• Task goal
Your task is to quote the records from their first line through the line containing "by rewrite app_nil_r.", with nothing added or left out.

Data excerpts:
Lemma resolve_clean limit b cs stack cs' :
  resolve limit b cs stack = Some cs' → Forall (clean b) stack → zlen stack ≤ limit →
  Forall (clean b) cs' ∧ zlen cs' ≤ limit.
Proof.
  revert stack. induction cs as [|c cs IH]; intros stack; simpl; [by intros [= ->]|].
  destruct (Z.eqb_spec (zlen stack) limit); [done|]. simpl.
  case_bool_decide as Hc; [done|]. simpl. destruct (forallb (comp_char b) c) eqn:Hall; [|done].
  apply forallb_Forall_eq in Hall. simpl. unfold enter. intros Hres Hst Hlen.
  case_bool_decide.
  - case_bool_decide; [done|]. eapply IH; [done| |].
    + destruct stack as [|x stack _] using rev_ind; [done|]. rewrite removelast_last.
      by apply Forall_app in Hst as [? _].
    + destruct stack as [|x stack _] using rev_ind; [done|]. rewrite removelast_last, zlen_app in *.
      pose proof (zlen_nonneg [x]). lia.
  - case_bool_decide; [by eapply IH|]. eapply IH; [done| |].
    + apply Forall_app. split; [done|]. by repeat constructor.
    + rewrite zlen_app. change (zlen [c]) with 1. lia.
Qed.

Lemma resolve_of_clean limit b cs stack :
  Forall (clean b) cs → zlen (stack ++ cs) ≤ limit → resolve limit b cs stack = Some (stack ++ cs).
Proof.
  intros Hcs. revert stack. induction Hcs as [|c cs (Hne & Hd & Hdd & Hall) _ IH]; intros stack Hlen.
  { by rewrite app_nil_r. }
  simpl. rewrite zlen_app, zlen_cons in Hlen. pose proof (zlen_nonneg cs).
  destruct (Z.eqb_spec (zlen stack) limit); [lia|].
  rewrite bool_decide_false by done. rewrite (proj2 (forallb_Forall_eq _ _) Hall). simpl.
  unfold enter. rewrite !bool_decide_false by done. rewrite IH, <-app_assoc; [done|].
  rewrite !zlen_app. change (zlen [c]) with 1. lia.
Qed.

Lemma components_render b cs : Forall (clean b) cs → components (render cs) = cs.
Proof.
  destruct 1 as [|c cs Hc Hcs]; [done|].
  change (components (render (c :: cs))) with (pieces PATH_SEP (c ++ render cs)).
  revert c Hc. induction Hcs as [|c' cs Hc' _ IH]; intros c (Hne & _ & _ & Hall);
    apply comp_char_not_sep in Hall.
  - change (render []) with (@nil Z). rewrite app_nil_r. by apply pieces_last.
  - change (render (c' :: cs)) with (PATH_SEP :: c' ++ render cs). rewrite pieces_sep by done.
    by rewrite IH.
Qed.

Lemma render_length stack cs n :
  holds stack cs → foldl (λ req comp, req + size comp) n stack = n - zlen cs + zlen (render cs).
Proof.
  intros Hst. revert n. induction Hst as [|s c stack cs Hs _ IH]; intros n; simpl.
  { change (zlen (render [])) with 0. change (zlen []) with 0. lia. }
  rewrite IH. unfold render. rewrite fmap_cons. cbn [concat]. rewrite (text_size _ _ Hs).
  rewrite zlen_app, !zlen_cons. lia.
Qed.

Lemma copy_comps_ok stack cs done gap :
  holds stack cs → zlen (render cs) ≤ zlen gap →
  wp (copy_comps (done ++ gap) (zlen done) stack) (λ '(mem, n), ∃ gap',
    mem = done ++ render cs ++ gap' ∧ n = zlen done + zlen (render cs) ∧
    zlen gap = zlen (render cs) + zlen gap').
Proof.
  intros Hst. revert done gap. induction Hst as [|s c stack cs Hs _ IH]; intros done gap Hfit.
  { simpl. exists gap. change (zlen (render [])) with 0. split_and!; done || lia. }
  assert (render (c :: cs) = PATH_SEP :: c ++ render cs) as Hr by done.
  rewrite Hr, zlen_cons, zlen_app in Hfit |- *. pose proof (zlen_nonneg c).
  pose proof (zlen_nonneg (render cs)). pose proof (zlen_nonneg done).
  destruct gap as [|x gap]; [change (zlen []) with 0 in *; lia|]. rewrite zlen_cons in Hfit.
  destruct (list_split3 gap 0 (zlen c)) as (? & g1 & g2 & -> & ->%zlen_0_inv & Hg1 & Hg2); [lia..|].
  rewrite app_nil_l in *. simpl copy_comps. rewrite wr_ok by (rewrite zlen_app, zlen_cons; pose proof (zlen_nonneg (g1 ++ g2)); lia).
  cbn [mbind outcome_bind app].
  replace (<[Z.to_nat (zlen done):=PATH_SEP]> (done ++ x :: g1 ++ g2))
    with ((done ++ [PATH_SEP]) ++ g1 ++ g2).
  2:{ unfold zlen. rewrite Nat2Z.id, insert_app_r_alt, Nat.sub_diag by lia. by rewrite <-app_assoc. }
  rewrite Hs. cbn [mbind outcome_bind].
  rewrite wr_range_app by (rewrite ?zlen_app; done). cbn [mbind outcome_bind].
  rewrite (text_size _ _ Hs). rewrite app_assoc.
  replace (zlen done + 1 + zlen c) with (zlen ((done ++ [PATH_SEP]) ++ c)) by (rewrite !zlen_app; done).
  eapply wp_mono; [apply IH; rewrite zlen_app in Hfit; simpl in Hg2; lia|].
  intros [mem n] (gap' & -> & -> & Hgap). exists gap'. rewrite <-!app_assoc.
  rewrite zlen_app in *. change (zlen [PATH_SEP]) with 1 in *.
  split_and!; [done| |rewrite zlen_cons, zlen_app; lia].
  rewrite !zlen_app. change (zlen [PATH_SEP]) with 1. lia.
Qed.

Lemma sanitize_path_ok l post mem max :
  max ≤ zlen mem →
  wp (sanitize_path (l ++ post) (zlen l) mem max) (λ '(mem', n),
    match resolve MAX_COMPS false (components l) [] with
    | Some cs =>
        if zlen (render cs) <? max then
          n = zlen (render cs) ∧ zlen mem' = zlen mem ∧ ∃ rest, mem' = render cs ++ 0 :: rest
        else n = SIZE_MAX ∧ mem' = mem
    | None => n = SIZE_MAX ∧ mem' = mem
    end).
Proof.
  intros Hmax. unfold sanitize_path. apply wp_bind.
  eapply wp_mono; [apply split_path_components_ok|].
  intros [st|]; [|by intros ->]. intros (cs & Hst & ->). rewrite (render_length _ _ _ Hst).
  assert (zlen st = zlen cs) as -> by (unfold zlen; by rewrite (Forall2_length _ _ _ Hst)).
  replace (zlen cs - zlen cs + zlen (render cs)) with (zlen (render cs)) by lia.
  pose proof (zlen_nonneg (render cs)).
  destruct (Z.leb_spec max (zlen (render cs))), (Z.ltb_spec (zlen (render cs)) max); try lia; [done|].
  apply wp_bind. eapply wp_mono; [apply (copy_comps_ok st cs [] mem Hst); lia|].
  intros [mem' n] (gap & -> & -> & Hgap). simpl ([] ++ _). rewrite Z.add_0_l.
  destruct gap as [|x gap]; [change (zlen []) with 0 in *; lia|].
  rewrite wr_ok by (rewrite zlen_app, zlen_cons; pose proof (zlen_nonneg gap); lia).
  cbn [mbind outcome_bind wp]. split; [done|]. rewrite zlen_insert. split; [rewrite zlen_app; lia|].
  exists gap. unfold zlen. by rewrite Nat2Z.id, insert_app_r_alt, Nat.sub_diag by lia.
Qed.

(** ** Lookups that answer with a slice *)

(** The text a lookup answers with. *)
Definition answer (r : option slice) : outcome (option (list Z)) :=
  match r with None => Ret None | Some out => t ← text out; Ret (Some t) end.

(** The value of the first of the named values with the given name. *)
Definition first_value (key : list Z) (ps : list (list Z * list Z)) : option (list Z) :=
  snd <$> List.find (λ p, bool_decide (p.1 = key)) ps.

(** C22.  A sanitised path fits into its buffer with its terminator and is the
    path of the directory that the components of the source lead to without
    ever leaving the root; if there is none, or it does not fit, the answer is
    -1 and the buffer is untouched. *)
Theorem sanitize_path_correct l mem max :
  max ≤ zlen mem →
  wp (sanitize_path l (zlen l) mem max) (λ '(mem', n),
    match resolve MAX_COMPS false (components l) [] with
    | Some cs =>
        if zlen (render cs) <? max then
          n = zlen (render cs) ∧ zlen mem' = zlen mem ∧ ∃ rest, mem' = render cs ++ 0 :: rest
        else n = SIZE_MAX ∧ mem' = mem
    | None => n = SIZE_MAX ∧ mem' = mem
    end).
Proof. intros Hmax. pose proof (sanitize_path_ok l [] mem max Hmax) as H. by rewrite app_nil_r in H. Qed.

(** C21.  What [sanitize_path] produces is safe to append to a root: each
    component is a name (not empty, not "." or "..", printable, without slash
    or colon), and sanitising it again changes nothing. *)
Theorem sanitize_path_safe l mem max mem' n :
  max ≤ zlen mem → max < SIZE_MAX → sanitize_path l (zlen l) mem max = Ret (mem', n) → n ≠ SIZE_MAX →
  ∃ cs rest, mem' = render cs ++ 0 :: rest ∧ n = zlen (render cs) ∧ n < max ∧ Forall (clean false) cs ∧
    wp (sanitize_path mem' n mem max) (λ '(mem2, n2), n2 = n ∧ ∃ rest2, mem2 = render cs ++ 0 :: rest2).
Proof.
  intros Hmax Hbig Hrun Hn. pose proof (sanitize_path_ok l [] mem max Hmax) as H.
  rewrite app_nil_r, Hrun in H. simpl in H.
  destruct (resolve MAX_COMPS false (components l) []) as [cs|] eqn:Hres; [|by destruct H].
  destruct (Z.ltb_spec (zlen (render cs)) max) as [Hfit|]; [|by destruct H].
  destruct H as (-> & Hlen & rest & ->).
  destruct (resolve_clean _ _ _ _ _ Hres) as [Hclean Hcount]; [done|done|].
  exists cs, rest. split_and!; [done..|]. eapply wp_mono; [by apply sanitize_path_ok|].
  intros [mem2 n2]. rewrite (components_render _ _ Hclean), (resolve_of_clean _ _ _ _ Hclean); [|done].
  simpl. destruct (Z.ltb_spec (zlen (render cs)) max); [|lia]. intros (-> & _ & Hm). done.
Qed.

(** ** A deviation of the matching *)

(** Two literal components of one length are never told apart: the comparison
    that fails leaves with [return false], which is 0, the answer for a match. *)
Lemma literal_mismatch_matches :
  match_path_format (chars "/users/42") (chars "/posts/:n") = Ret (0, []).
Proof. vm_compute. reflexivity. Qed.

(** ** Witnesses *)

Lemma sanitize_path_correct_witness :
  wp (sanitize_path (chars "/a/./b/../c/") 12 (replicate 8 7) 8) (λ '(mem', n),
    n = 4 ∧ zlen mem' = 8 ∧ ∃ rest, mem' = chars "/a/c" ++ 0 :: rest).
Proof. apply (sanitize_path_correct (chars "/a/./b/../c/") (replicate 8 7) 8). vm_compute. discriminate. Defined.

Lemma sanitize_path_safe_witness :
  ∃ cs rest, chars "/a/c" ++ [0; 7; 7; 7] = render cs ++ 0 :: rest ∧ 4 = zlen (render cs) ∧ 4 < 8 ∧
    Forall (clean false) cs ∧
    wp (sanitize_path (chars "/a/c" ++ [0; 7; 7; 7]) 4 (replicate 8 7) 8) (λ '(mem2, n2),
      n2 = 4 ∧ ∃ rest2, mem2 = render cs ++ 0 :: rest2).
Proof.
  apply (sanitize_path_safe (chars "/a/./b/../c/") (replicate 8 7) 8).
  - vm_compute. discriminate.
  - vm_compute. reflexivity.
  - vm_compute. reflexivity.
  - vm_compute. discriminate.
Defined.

• Written solution
Lemma resolve_clean limit b cs stack cs' :
  resolve limit b cs stack = Some cs' → Forall (clean b) stack → zlen stack ≤ limit →
  Forall (clean b) cs' ∧ zlen cs' ≤ limit.
Proof.
  revert stack. induction cs as [|c cs IH]; intros stack; simpl; [by intros [= ->]|].
  destruct (Z.eqb_spec (zlen stack) limit); [done|]. simpl.
  case_bool_decide as Hc; [done|]. simpl. destruct (forallb (comp_char b) c) eqn:Hall; [|done].
  apply forallb_Forall_eq in Hall. simpl. unfold enter. intros Hres Hst Hlen.
  case_bool_decide.
  - case_bool_decide; [done|]. eapply IH; [done| |].
    + destruct stack as [|x stack _] using rev_ind; [done|]. rewrite removelast_last.
      by apply Forall_app in Hst as [? _].
    + destruct stack as [|x stack _] using rev_ind; [done|]. rewrite removelast_last, zlen_app in *.
      pose proof (zlen_nonneg [x]). lia.
  - case_bool_decide; [by eapply IH|]. eapply IH; [done| |].
    + apply Forall_app. split; [done|]. by repeat constructor.
    + rewrite zlen_app. change (zlen [c]) with 1. lia.
Qed.

Lemma resolve_of_clean limit b cs stack :
  Forall (clean b) cs → zlen (stack ++ cs) ≤ limit → resolve limit b cs stack = Some (stack ++ cs).
Proof.
  intros Hcs. revert stack. induction Hcs as [|c cs (Hne & Hd & Hdd & Hall) _ IH]; intros stack Hlen.
  { by rewrite app_nil_r. }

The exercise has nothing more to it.